Así exclamé golpeando con mi planta las tumbas, que permanecieron cerradas, como si en ellas no hubiese más que inanimado polvo, mientras los guardias de la catedral, envueltos en sus hopalandas negras y rojas, pasaban a mi lado, iban y venían encendiendo los cirios y aventando sosegadamente el fuego de los incensarios, como si desde que la catedral es catedral existiesen tan sólo para ejercer, como máquinas vivientes, aquellos actos eternamente repetidos de la misma manera. Aquellos hombres que pasan tranquilos la existencia viendo correr los monótonos días a la sombra de aquellas severas naves que parecen guarecerlos contra lo más recio de las tempestades mundanas, aquellos hombres no tenían el sublime cuanto triste privilegio de amar como yo amaba. ¡Cuánto envidié entonces su uniforme existencia...!

De pronto sentí deseos de huir, y del claustro pasé al templo, yo no sé si con la intención de insultar cuanto había en él de más sagrado. Pero a mi oído llegó el eco de los violines que gemían en la alta tribuna con acento entre sublime y desgarrador, y cambió para mí la escena. Imagíneme que las bóvedas de granito iban a desplomarse sobre mi dolorida cabeza, y creyendo llegado mi fin (tan intenso era el dolor que me taladraba el corazón) me apoyé contra un sepulcro para esperar la muerte.
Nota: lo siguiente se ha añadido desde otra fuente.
Definition rememberJTI (s : Service R) (now : Z) (jti : string) (expires : Z) : Service R * bool :=
  match sv_seen s !! jti with
  | Some (id, e) =>
      if Before now (je_expires e) then (s, false)
      else
        let '(l, seen) := sweep now (remove_el id (sv_list s)) (delete jti (sv_seen s)) in
        let '(l, seen) := trim (sv_cap s) l seen in
        let el := (sv_next s, mkJti jti expires) in
        (with_jtis s (l ++ [el]) (<[jti := el]> seen) (S (sv_next s)), true)
  | None =>
      let '(l, seen) := sweep now (sv_list s) (sv_seen s) in
      let '(l, seen) := trim (sv_cap s) l seen in
      let el := (sv_next s, mkJti jti expires) in
      (with_jtis s (l ++ [el]) (<[jti := el]> seen) (S (sv_next s)), true)
  end.

(** [clock] is the reading of [time.Now] in [rememberJTI] or [time.Until]. *)
Definition checkJTI (s : Service R) (clock : Z) (jti : string) (expires : Z) : Service R * result dpop_error bool :=
  match sv_replay s with
  | None => let '(s, fresh) := rememberJTI s clock jti expires in (s, Ok fresh)
  | Some r =>
      let ttl := Sub expires clock in
      let ttl := if ttl <? Second then Second else ttl in
      match rc_seen r clock ("dpop:jti:" +:+ jti) ttl with
      | (r, None) => (with_replay s r, Err ErrReplayStore)
      | (r, Some seen) => (with_replay s r, Ok (negb seen))
      end
  end.

(** [-d] wraps for the least duration. *)
Definition abs (d : Z) : Z := if d <? 0 then wrap64 (- d) else d.

(** Checks 1 to 7 and the presence of an identifier, which leave the service as it is. The result is the
    parsed proof with its issue time. *)
Definition static_checks (s : Service R) (proofJWT : string) (p : VerifyParams) (clock : Z)
  : result dpop_error (ProofHeader * ProofClaims * Z) :=
  let? (hdr, claims, sig, signingInput) := ParseProof proofJWT in
  if negb (ph_typ hdr =? ProofTyp)%string then Err ErrMalformedProof
  else if negb (bool_decide (ph_alg hdr ∈ sv_allowed s)) then Err ErrUnsupportedAlg
  else
  let? _ := verifySignature (ph_alg hdr) (ph_jwk hdr) signingInput sig in
  if negb (EqualFold (pc_htm claims) (vp_method p)) then Err ErrMethodMismatch
  else match canonicalURI (vp_url p) with
  | None => Err ErrRequestURL
  | Some wantURI =>
      match canonicalURI (pc_htu claims) with
      | None => Err ErrURIMismatch
      | Some gotURI =>
          if negb (gotURI =? wantURI)%string then Err ErrURIMismatch
          else
            let now := if IsZero (vp_now p) then clock else vp_now p in
            if pc_iat claims =? 0 then Err ErrProofExpired
            else
              let iat := time_unix (pc_iat claims) in
              if wrap64 (sv_max_age s + sv_skew s) <? abs (Sub now iat) then Err ErrProofExpired
              else if vp_require_nonce p && (pc_nonce claims =? "")%string then Err ErrNonceRequired
              else
                let? _ := if (pc_nonce claims =? "")%string then Ok tt
                          else if (sv_secret s =? "")%string then Err ErrNonceSecretRequired
                          else verifyNonce (sv_secret s) (pc_nonce claims) (sv_nonce_ttl s) now clock in
                if (pc_jti claims =? "")%string then Err ErrMalformedProof else Ok (hdr, claims, iat)
      end
  end.

(** Check 9 and the thumbprint. *)
Definition bind_checks (p : VerifyParams) (hdr : ProofHeader) (claims : ProofClaims) : result dpop_error Proof_ :=
  let? _ := if (vp_access_token p =? "")%string then Ok tt
            else if (pc_ath claims =? "")%string then Err ErrATHRequired
            else if negb (pc_ath claims =? AccessTokenHash (vp_access_token p))%string then Err ErrATHMismatch
            else Ok tt in
  let? thumb := Thumbprint (ph_jwk hdr) in
  Ok (mkProof hdr claims thumb).

(** [clock] is the reading of the clock for a request without a time, [jti_clock] the later one of check 8. *)
Definition Verify (s : Service R) (proofJWT : string) (p : VerifyParams) (clock jti_clock : Z)
  : Service R * result dpop_error Proof_ :=
  match static_checks s proofJWT p clock with
  | Err e => (s, Err e)
  | Ok (hdr, claims, iat) =>
      match checkJTI s jti_clock (pc_jti claims) (iat + sv_max_age s) with
      | (s, Err e) => (s, Err e)
      | (s, Ok false) => (s, Err ErrReplay)
      | (s, Ok true) => (s, bind_checks p hdr claims)
      end
  end.

Definition VerifyAgainstConfirmation (s : Service R) (proofJWT : string) (p : VerifyParams) (jkt : string)
  (clock jti_clock : Z) : Service R * result dpop_error Proof_ :=
  match Verify s proofJWT p clock jti_clock with
  | (s, Err e) => (s, Err e)
  | (s, Ok proof) =>
      if (jkt =? "")%string || negb (pr_thumbprint proof =? jkt)%string then (s, Err ErrJKTMismatch) else (s, Ok proof)
  end.

(** ** The token endpoint ([internal/as/dpop.go]) *)

Inductive as_dpop_error := ErrDPoPRequired | ErrDPoPNonceRequired | ErrDPoPInvalid (e : dpop_error).

Record DPoPRequest := mkDPoPRequest { dr_proof : string; dr_client : string; dr_method : string; dr_url : string }.

(** [None] for the service is a server without DPoP. [now] is the reading of the clock. *)
Definition dpopThumbprintForRequest (s : option (Service R)) (req : DPoPRequest) (now jti_clock : Z)
  : option (Service R) * result as_dpop_error string :=
  match s with
  | None => (None, Ok "")
  | Some s =>
      if (dr_proof req =? "")%string then
        if ClientRequiresDPoP s (dr_client req) then (Some s, Err ErrDPoPRequired) else (Some s, Ok "")
      else match Verify s (dr_proof req) (mkParams (dr_method req) (dr_url req) "" now (sv_require_nonce s)) now jti_clock with
      | (s, Ok proof) => (Some s, Ok (pr_thumbprint proof))
      | (s, Err ErrNonceRequired) | (s, Err ErrNonceInvalid) => (Some s, Err ErrDPoPNonceRequired)
      | (s, Err e) => (Some s, Err (ErrDPoPInvalid e))
      end
  end.

Definition IssueDPoPNonce (s : option (Service R)) (now : Z) : string :=
  match s with None => "" | Some s => IssueNonce s now now end.

Definition DPoPProofMaxAge (s : option (Service R)) : Z := match s with None => 0 | Some s => sv_max_age s end.
End Verify.

(** ** The memory of identifiers *)

(** [seen] finds exactly the elements of [l], by identifier. *)
Definition indexed (l : list element) (seen : gmap string element) : Prop :=
  NoDup l.*1 ∧ ∀ jti el, seen !! jti = Some el ↔ el ∈ l ∧ je_jti el.2 = jti.

(** The map after the elements of [p] were dropped. *)
Definition dropped (p : list element) (seen : gmap string element) : gmap string element :=
  fold_left (fun m x => delete (je_jti x.2) m) p seen.

Lemma dropped_lookup p seen j el :
  dropped p seen !! j = Some el ↔ seen !! j = Some el ∧ j ∉ map (fun x => je_jti x.2) p.
Proof.
  unfold dropped. revert seen. induction p as [|x p IH]; intros seen; simpl; [set_solver|].
  rewrite IH, lookup_delete_Some, not_elem_of_cons. intuition congruence.
Qed.

Lemma sweep_spec now l seen :
  ∃ p, l = p ++ (sweep now l seen).1 ∧ (sweep now l seen).2 = dropped p seen
       ∧ Forall (fun x => je_expires x.2 <= now) p.
Proof.
  revert seen. induction l as [|[id e] l IH]; intros seen; simpl; [by exists []|].
  unfold Before. destruct (Z.ltb_spec now (je_expires e)); simpl; [by exists []|].
  destruct (IH (delete (je_jti e) seen)) as (p & Hl & Hs & Hp). exists ((id, e) :: p). simpl.
  split_and!; [by f_equal|done|by constructor].
Qed.

Lemma trim_spec cap l seen :
  ∃ p, l = p ++ (trim cap l seen).1 ∧ (trim cap l seen).2 = dropped p seen
       ∧ (p = [] ∨ cap - 1 <= Z.of_nat (length (trim cap l seen).1))
       ∧ (0 < cap -> Z.of_nat (length (trim cap l seen).1) < cap).
Proof.
  revert seen. induction l as [|[id e] l IH]; intros seen; [exists []; simpl; split_and!; auto; lia|].
  cbn [trim]. destruct (Z.leb_spec cap (Z.of_nat (length ((id, e) :: l)))) as [Hle|Hgt].
  2: { exists []. split_and!; auto. }
  destruct (IH (delete (je_jti e) seen)) as (p & Hl & Hs & Hor & Hp). exists ((id, e) :: p).
  split_and!; [simpl; by f_equal|done| |done]. right. destruct Hor as [->|?]; [|done].
  simpl in Hl, Hle. rewrite <- Hl. lia.
Qed.

Lemma indexed_drop p l seen : indexed (p ++ l) seen -> indexed l (dropped p seen).
Proof.
  intros [Hnd Hi]. rewrite fmap_app in Hnd. apply NoDup_app in Hnd as (_ & Hdis & Hnd). split; [done|].
  intros j el. rewrite dropped_lookup, Hi, elem_of_app. split.
  - intros [[[Hp|Hl] Hj] Hn]; [|done]. destruct Hn. apply list_elem_of_fmap. eauto.
  - intros [Hl Hj]. split; [auto|]. intros (x & Hx & Hxp)%list_elem_of_fmap.
    assert (Hs : seen !! j = Some x) by (apply Hi; rewrite elem_of_app; auto).
    assert (Hs' : seen !! j = Some el) by (apply Hi; rewrite elem_of_app; auto). simplify_eq.
    apply (Hdis el.1); apply list_elem_of_fmap; eauto.
Qed.

Lemma indexed_remove l seen j id e :
  indexed l seen -> seen !! j = Some (id, e) -> indexed (remove_el id l) (delete j seen).
Proof.
  intros [Hnd Hi] Hj. pose proof Hj as [Hin Hje]%Hi. split; [by apply NoDup_fst_filter|].
  intros j' [id' e']. unfold remove_el. rewrite lookup_delete_Some, Hi, list_elem_of_filter. simpl in *.
  split; [|intros [[Hid Hel] <-]].
  - intros [Hne [Hel <-]]. split_and!; [|done..]. intros ->.
    rewrite (NoDup_fst_eq _ _ _ _ Hnd Hin Hel) in Hje. done.
  - split_and!; [|done..]. intros ->. apply Hid.
    assert (Hs : seen !! je_jti e' = Some (id', e')) by (apply Hi; auto). congruence.
Qed.
Set Default Goal Selector "!".
Open Scope string_scope.
Open Scope list_scope.
Open Scope Z_scope.

(** ** Data *)

Definition dpopProofTyp : string := "dpop+jwt".
Definition defaultDPoPAlgs : list string := ["ES256"; "ES384"; "RS256"; "PS256"; "EdDSA"].

Record dpopJWK := mkDJWK {
  dk_kty : string; dk_crv : string; dk_x : string; dk_y : string; dk_n : string; dk_e : string;
}.
Record dpopHeader := mkDHeader { dh_typ : string; dh_alg : string; dh_jwk : option dpopJWK }.
Record dpopClaims := mkDClaims {
  dc_jti : string; dc_htm : string; dc_htu : string; dc_iat : Z; dc_ath : string; dc_nonce : string;
}.

Record dpopVerifier := mkVerifier {
  dv_algs : gset string; dv_max_age : Z; dv_cap : Z; dv_seen : gmap string Z; dv_order : list string; dv_skew : Z;
}.

Record dpopVerifyParams := mkDParams {
  dp_method : string; dp_url : string; dp_token : string; dp_jkt : string; dp_now : Z;
}.

Inductive mdpop_error :=
  | errDPoPMalformed | errDPoPSignature | errDPoPMethodMismatch | errDPoPURIMismatch | errDPoPATHRequired
  | errDPoPATHMismatch | errDPoPProofExpired | errDPoPReplay | errDPoPJKTMismatch | errDPoPMissingHeader
  | errRequestURL | MPanic.

Class McpDpopLib := {
  decode_dpop_header : string -> option dpopHeader;
  decode_dpop_claims : string -> option dpopClaims;
}.

Definition newDPoPVerifier (algs : list string) (maxAge skew jtiCap : Z) : dpopVerifier :=
  mkVerifier (list_to_set (match algs with [] => defaultDPoPAlgs | l => l end))
    (if maxAge <=? 0 then 60 * Second else maxAge) (if jtiCap <=? 0 then 4096 else jtiCap) ∅ [] skew.

(** ** The memory of identifiers *)

Fixpoint order_sweep (now : Z) (order : list string) (seen : gmap string Z) : list string * gmap string Z :=
  match order with
  | [] => ([], seen)
  | head :: rest =>
      if match seen !! head with Some exp => Before now exp | None => false end then (order, seen)
      else order_sweep now rest (delete head seen)
  end.

Fixpoint order_trim (cap : Z) (order : list string) (seen : gmap string Z) : list string * gmap string Z :=
  match order with
  | [] => ([], seen)
  | head :: rest => if cap <=? Z.of_nat (length order) then order_trim cap rest (delete head seen) else (order, seen)
  end.

Definition with_order (v : dpopVerifier) (order : list string) (seen : gmap string Z) : dpopVerifier :=
  mkVerifier (dv_algs v) (dv_max_age v) (dv_cap v) seen order (dv_skew v).

Definition mcp_rememberJTI (v : dpopVerifier) (now : Z) (jti : string) (expiresAt : Z) : dpopVerifier * bool :=
  if match dv_seen v !! jti with Some exp => Before now exp | None => false end then (v, false)
  else
    let '(order, seen) := order_sweep now (dv_order v) (dv_seen v) in
    let '(order, seen) := order_trim (dv_cap v) order seen in
    (with_order v (order ++ [jti]) (<[jti := expiresAt]> seen), true).

(** ** Keys and signatures *)

Section McpDpop.
Context `{DpopLib} `{McpDpopLib}.

Definition dpopAccessTokenHash (token : string) : string := b64_encode (sha256 token).

Definition dpop_canonical (jwk : dpopJWK) : option string :=
  if (dk_kty jwk =? "EC")%string then
    Some ("{" +:+ member "crv" +:+ Quote (dk_crv jwk) +:+ "," +:+ member "kty" +:+ dquote +:+ "EC" +:+ dquote
          +:+ "," +:+ member "x" +:+ Quote (dk_x jwk) +:+ "," +:+ member "y" +:+ Quote (dk_y jwk) +:+ "}")
  else if (dk_kty jwk =? "RSA")%string then
    Some ("{" +:+ member "e" +:+ Quote (dk_e jwk) +:+ "," +:+ member "kty" +:+ dquote +:+ "RSA" +:+ dquote
          +:+ "," +:+ member "n" +:+ Quote (dk_n jwk) +:+ "}")
  else if (dk_kty jwk =? "OKP")%string then
    Some ("{" +:+ member "crv" +:+ Quote (dk_crv jwk) +:+ "," +:+ member "kty" +:+ dquote +:+ "OKP" +:+ dquote
          +:+ "," +:+ member "x" +:+ Quote (dk_x jwk) +:+ "}")
  else None.

Definition dpopThumbprint (jwk : option dpopJWK) : result mdpop_error string :=
  match jwk ≫= dpop_canonical with
  | None => Err errDPoPMalformed
  | Some canonical => Ok (b64_encode (sha256 canonical))
  end.

Definition dpopVerifyECDSA (jwk : dpopJWK) (signingInput sig : string) (curve : Curve) (h : string -> string) : result mdpop_error unit :=
  if negb (dk_kty jwk =? "EC")%string then Err errDPoPMalformed
  else match b64_decode (dk_x jwk) with
  | None => Err errDPoPMalformed
  | Some xBytes =>
      match b64_decode (dk_y jwk) with
      | None => Err errDPoPMalformed
      | Some yBytes =>
          let byteSize := (BitSize curve + 7) / 8 in
          match uncompressed byteSize xBytes yBytes with
          | None => Err MPanic
          | Some point =>
              if negb (on_curve curve point) then Err errDPoPMalformed
              else if negb (len sig =? 2 * byteSize) then Err errDPoPSignature
              else
                let r := SetBytes (String.substring 0 (Z.to_nat byteSize) sig) in
                let sVal := SetBytes (String.substring (Z.to_nat byteSize) (Z.to_nat byteSize) sig) in
                if negb (ecdsa_verify curve (SetBytes xBytes) (SetBytes yBytes) (h signingInput) r sVal)
                then Err errDPoPSignature else Ok tt
          end
      end
  end.

Definition dpopVerifyRSA (jwk : dpopJWK) (signingInput sig : string) (pss : bool) : result mdpop_error unit :=
  if negb (dk_kty jwk =? "RSA")%string then Err errDPoPMalformed
  else match b64_decode (dk_n jwk) with
  | None => Err errDPoPMalformed
  | Some nBytes =>
      match b64_decode (dk_e jwk) with
      | None => Err errDPoPMalformed
      | Some eBytes =>
          if len nBytes * 8 <? 2048 then Err errDPoPMalformed
          else
            let e := wrap64 (SetBytes eBytes) in
            if e <=? 0 then Err errDPoPMalformed
            else if (if pss then rsa_pss else rsa_pkcs1v15) (SetBytes nBytes) e (sha256 signingInput) sig
            then Ok tt else Err errDPoPSignature
      end
  end.

Definition dpopVerifyEdDSA (jwk : dpopJWK) (signingInput sig : string) : result mdpop_error unit :=
  if negb (dk_kty jwk =? "OKP")%string || negb (dk_crv jwk =? "Ed25519")%string then Err errDPoPMalformed
  else match b64_decode (dk_x jwk) with
  | None => Err errDPoPMalformed
  | Some xBytes =>
      if negb (len xBytes =? 32) then Err errDPoPMalformed
      else if negb (ed25519_verify xBytes signingInput sig) then Err errDPoPSignature
      else Ok tt
  end.

Definition dpopVerifySig (alg : string) (jwk : option dpopJWK) (signingInput sig : string) : result mdpop_error unit :=
  match jwk with
  | None => Err errDPoPMalformed
  | Some jwk =>
      if (alg =? "ES256")%string then dpopVerifyECDSA jwk signingInput sig P256 sha256
      else if (alg =? "ES384")%string then dpopVerifyECDSA jwk signingInput sig P384 sha384
      else if (alg =? "RS256")%string then dpopVerifyRSA jwk signingInput sig false
      else if (alg =? "PS256")%string then dpopVerifyRSA jwk signingInput sig true
      else if (alg =? "EdDSA")%string then dpopVerifyEdDSA jwk signingInput sig
      else Err errDPoPMalformed
  end.

Definition canonicalDPoPURI (rawURL : string) : option string :=
  match url_parse rawURL with
  | None => None
  | Some u =>
      if (u_scheme u =? "")%string || (u_host u =? "")%string then None
      else
        let host := if EqualFold (u_scheme u) "http" && HasSuffix (u_host u) ":80" then TrimSuffix (u_host u) ":80"
                    else if EqualFold (u_scheme u) "https" && HasSuffix (u_host u) ":443"
                    then TrimSuffix (u_host u) ":443" else u_host u in
        let path := if (u_path u =? "")%string then "/" else u_path u in
        Some (ToLower (u_scheme u) +:+ "://" +:+ host +:+ path)
  end.

(** ** Verification *)

(** [delta := now.Sub(iat)], made positive; the negation wraps. *)
Definition proof_delta (now iat : Z) : Z := let d := Sub now iat in if d <? 0 then wrap64 (- d) else d.

(** The three decoded parts with the signed text. *)
Definition parse_dpop (proofJWT : string) : result mdpop_error (dpopHeader * dpopClaims * string * string) :=
  match split_dots "" proofJWT with
  | [p0; p1; p2] =>
      match b64_decode p0, b64_decode p1, b64_decode p2 with
      | Some headerBytes, Some payloadBytes, Some sig =>
          match decode_dpop_header headerBytes, decode_dpop_claims payloadBytes with
          | Some hdr, Some claims => Ok (hdr, claims, sig, p0 +:+ "." +:+ p1)
          | _, _ => Err errDPoPMalformed
          end
      | _, _, _ => Err errDPoPMalformed
      end
  | _ => Err errDPoPMalformed
  end.

(** Every check before the memory of identifiers; the result is the header, the claims and the issue time. *)
Definition bind_static (v : dpopVerifier) (proofJWT : string) (p : dpopVerifyParams) (clock : Z)
  : result mdpop_error (dpopHeader * dpopClaims * Z) :=
  let? (hdr, claims, sig, signingInput) := parse_dpop proofJWT in
  if negb (dh_typ hdr =? dpopProofTyp)%string then Err errDPoPMalformed
  else if negb (bool_decide (dh_alg hdr ∈ dv_algs v)) then Err errDPoPMalformed
  else
  let? _ := dpopVerifySig (dh_alg hdr) (dh_jwk hdr) signingInput sig in
  if negb (EqualFold (dc_htm claims) (dp_method p)) then Err errDPoPMethodMismatch
  else match canonicalDPoPURI (dp_url p) with
  | None => Err errRequestURL
  | Some wantURI =>
      match canonicalDPoPURI (dc_htu claims) with
      | None => Err errDPoPURIMismatch
      | Some gotURI =>
          if negb (gotURI =? wantURI)%string then Err errDPoPURIMismatch
          else
            let now := if IsZero (dp_now p) then clock else dp_now p in
            if dc_iat claims =? 0 then Err errDPoPProofExpired
            else
              let iat := time_unix (dc_iat claims) in
              if wrap64 (dv_max_age v + dv_skew v) <? proof_delta now iat then Err errDPoPProofExpired
              else if (dc_jti claims =? "")%string then Err errDPoPMalformed
              else Ok (hdr, claims, iat)
      end
  end.

(** The checks after it. *)
Definition bind_after (p : dpopVerifyParams) (hdr : dpopHeader) (claims : dpopClaims) : result mdpop_error string :=
  if (dc_ath claims =? "")%string then Err errDPoPATHRequired
  else if negb (dc_ath claims =? dpopAccessTokenHash (dp_token p))%string then Err errDPoPATHMismatch
  else
  let? thumb := dpopThumbprint (dh_jwk hdr) in
  if negb (dp_jkt p =? "")%string && negb (thumb =? dp_jkt p)%string then Err errDPoPJKTMismatch else Ok thumb.

Definition verifyAndBind (v : dpopVerifier) (proofJWT : string) (p : dpopVerifyParams) (clock jti_clock : Z)
  : dpopVerifier * result mdpop_error string :=
  match bind_static v proofJWT p clock with
  | Err e => (v, Err e)
  | Ok (hdr, claims, iat) =>
      match mcp_rememberJTI v jti_clock (dc_jti claims) (iat + dv_max_age v) with
      | (v, false) => (v, Err errDPoPReplay)
      | (v, true) => (v, bind_after p hdr claims)
      end
  end.

(** ** Theorems *)

Lemma mcp_rememberJTI_config v now j x :
  ∃ order seen, (mcp_rememberJTI v now j x).1 = with_order v order seen.
Proof.
  unfold mcp_rememberJTI. destruct (match dv_seen v !! j with Some _ => _ | None => _ end); simpl.
  - exists (dv_order v), (dv_seen v). by destruct v.
  - destruct (order_sweep _ _ _) as [o m]. destruct (order_trim _ o m) as [o' m']. by eexists _, _.
Qed.
(** Revocations and requests that end or only read keep the invariant. *)
Lemma rotation_ok_revokes iss iss' s s' rs rs' roots roots' :
  rotation_ok (mkGrantWorld iss s rs roots) -> store_revokes s s' ->
  (∀ p i, rs' !! p = Some (Minting i) -> rs !! p = Some (Minting i) ∨ mi_family i = None) ->
  (∀ p h rt i, rs' !! p = Some (Rotating h rt i) -> rs !! p = Some (Rotating h rt i)
     ∨ (gs_tokens s !! h = Some rt ∧ live rt ∧ mi_family i = Some (rt_family rt))) ->
  rotation_ok (mkGrantWorld iss' s' rs' roots').
Proof.
  intros [Hi Hl Hp Hu Hk Hr] [Hf Hv] HM HR. simpl in *. constructor; simpl; rewrite ?Hf.
  - intros h t Ht Hlive. eauto.
  - intros h1 h2 t1 t2 H1 H2 L1 L2. by apply (Hl h1 h2 t1 t2); auto.
  - intros h t p i Ht Hlive Hm. destruct (HM p i Hm) as [Hm'|Hn]; [|by rewrite Hn]. by eapply Hp; eauto.
  - intros p q i j f Hm1 Hm2 F1 F2. destruct (HM p i Hm1) as [|?]; [|congruence].
    destruct (HM q j Hm2) as [|?]; [|congruence]. by eapply Hu.
  - intros p i f Hm Hfam. destruct (HM p i Hm) as [|?]; [by eapply Hk|congruence].
  - intros p h rt i Hm. destruct (HR p h rt i Hm) as [Hm'|(Ht & Hlive & Hfam)].
    + destruct (Hr p h rt i Hm') as (? & ? & Hlive). split_and!; [done|done|]. by eauto.
    + split_and!; [done|by eauto|]. intros t Ht' Hl'. pose proof (Hv _ _ Ht' Hl'). congruence.
Qed.

Lemma rotation_ok_same iss iss' s s' rs roots roots' :
  rotation_ok (mkGrantWorld iss s rs roots) -> store_revokes s s' -> rotation_ok (mkGrantWorld iss' s' rs roots').
Proof. intros Hok Hs. by eapply rotation_ok_revokes; eauto. Qed.
(* ===== verification/Rar.v ===== *)
(** * Rich authorization requests ([internal/rar/rar.go], [internal/as/rar.go])

    RFC 9396: structured permissions carried from the authorization request to the tokens. A token request may
    ask for less than was granted; [Narrow] decides it. The values of type specific members are an arbitrary
    type with decidable equality ([reflect.DeepEqual]); the JSON decoder and encoder are the class [RarLib],
    with the law that what was encoded, of valid text, decodes to itself. *)

From Stdlib Require Import ZArith Lia String Ascii.
From stdpp Require Import base gmap strings list.
From S2P Require Import Prelude Canonical GoJSON.
(** The requests and the other writers of the store. The label names the tuple a new grant is for. A new
    id is a fresh ULID; agents are created, suspended and deleted without touching grants. *)
Inductive delegation_step (resources : list ProtectedResource) (maxDuration : Z)
  : DelegationStore -> option (string * string * string) -> DelegationStore -> Prop :=
  | step_grant s now id i s' g :
      ds_grants s !! id = None -> (∀ t, ds_by_tuple s !! t ≠ Some id) ->
      GrantDelegation resources maxDuration s now id i = (s', Ok g) ->
      delegation_step resources maxDuration s (Some (tuple_of g)) s'
  | step_refused_grant s now id i s' err :
      GrantDelegation resources maxDuration s now id i = (s', Err err) ->
      delegation_step resources maxDuration s None s'
  | step_revoke s id now reason :
      delegation_step resources maxDuration s None (RevokeDelegation s id now reason).1
  | step_erase_user s user : delegation_step resources maxDuration s None (deleteUserDelegations s user)
  | step_exchange s gate cfg e req :
      delegation_step resources maxDuration s None (ExchangeToken gate cfg e s req).1
  | step_client_credentials s gate cfg e cs r sc :
      delegation_step resources maxDuration s None (ClientCredentialsToken gate cfg e s cs r sc).1
  | step_agents s agents clients :
      delegation_step resources maxDuration s None (mkDelegations agents clients (ds_grants s) (ds_by_tuple s)).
Las notas tristísimas que el arco arrancaba a las cuerdas del violoncello y de los violines parecían asimismo que me arrancaban el alma, y trémulo, sintiendo que mi cuerpo se helaba poco a poco y que se doblaban mis rodillas, me tuve por dichoso, creyendo que iba por fin a acabar mi carrera en el mundo en medio de aquella tristísima pero dulce agonía. Mas... callaron de pronto los violines, y las salmodias de los monaguillos y canónigos dieron comienzo, resonando en mis oídos rudas como un canto primitivo y monótonas como una existencia sin ideales ni ilusiones.

Había cesado el encanto, y aquellas salmodias me despertaron desagradablemente a la vida, que no quiso todavía abandonarme. Yo te aseguro, sin embargo, que nadie puede morir, por grandes que sean sus dolores morales, cuando salí vivo del templo y me hallo aquí todavía. Si el dolor pudiera pesarse, ¡cómo habríamos de admirar entonces las colosales fuerzas de algunos espíritus, la poderosa energía de algunas almas nacidas y templadas para el sufrimiento!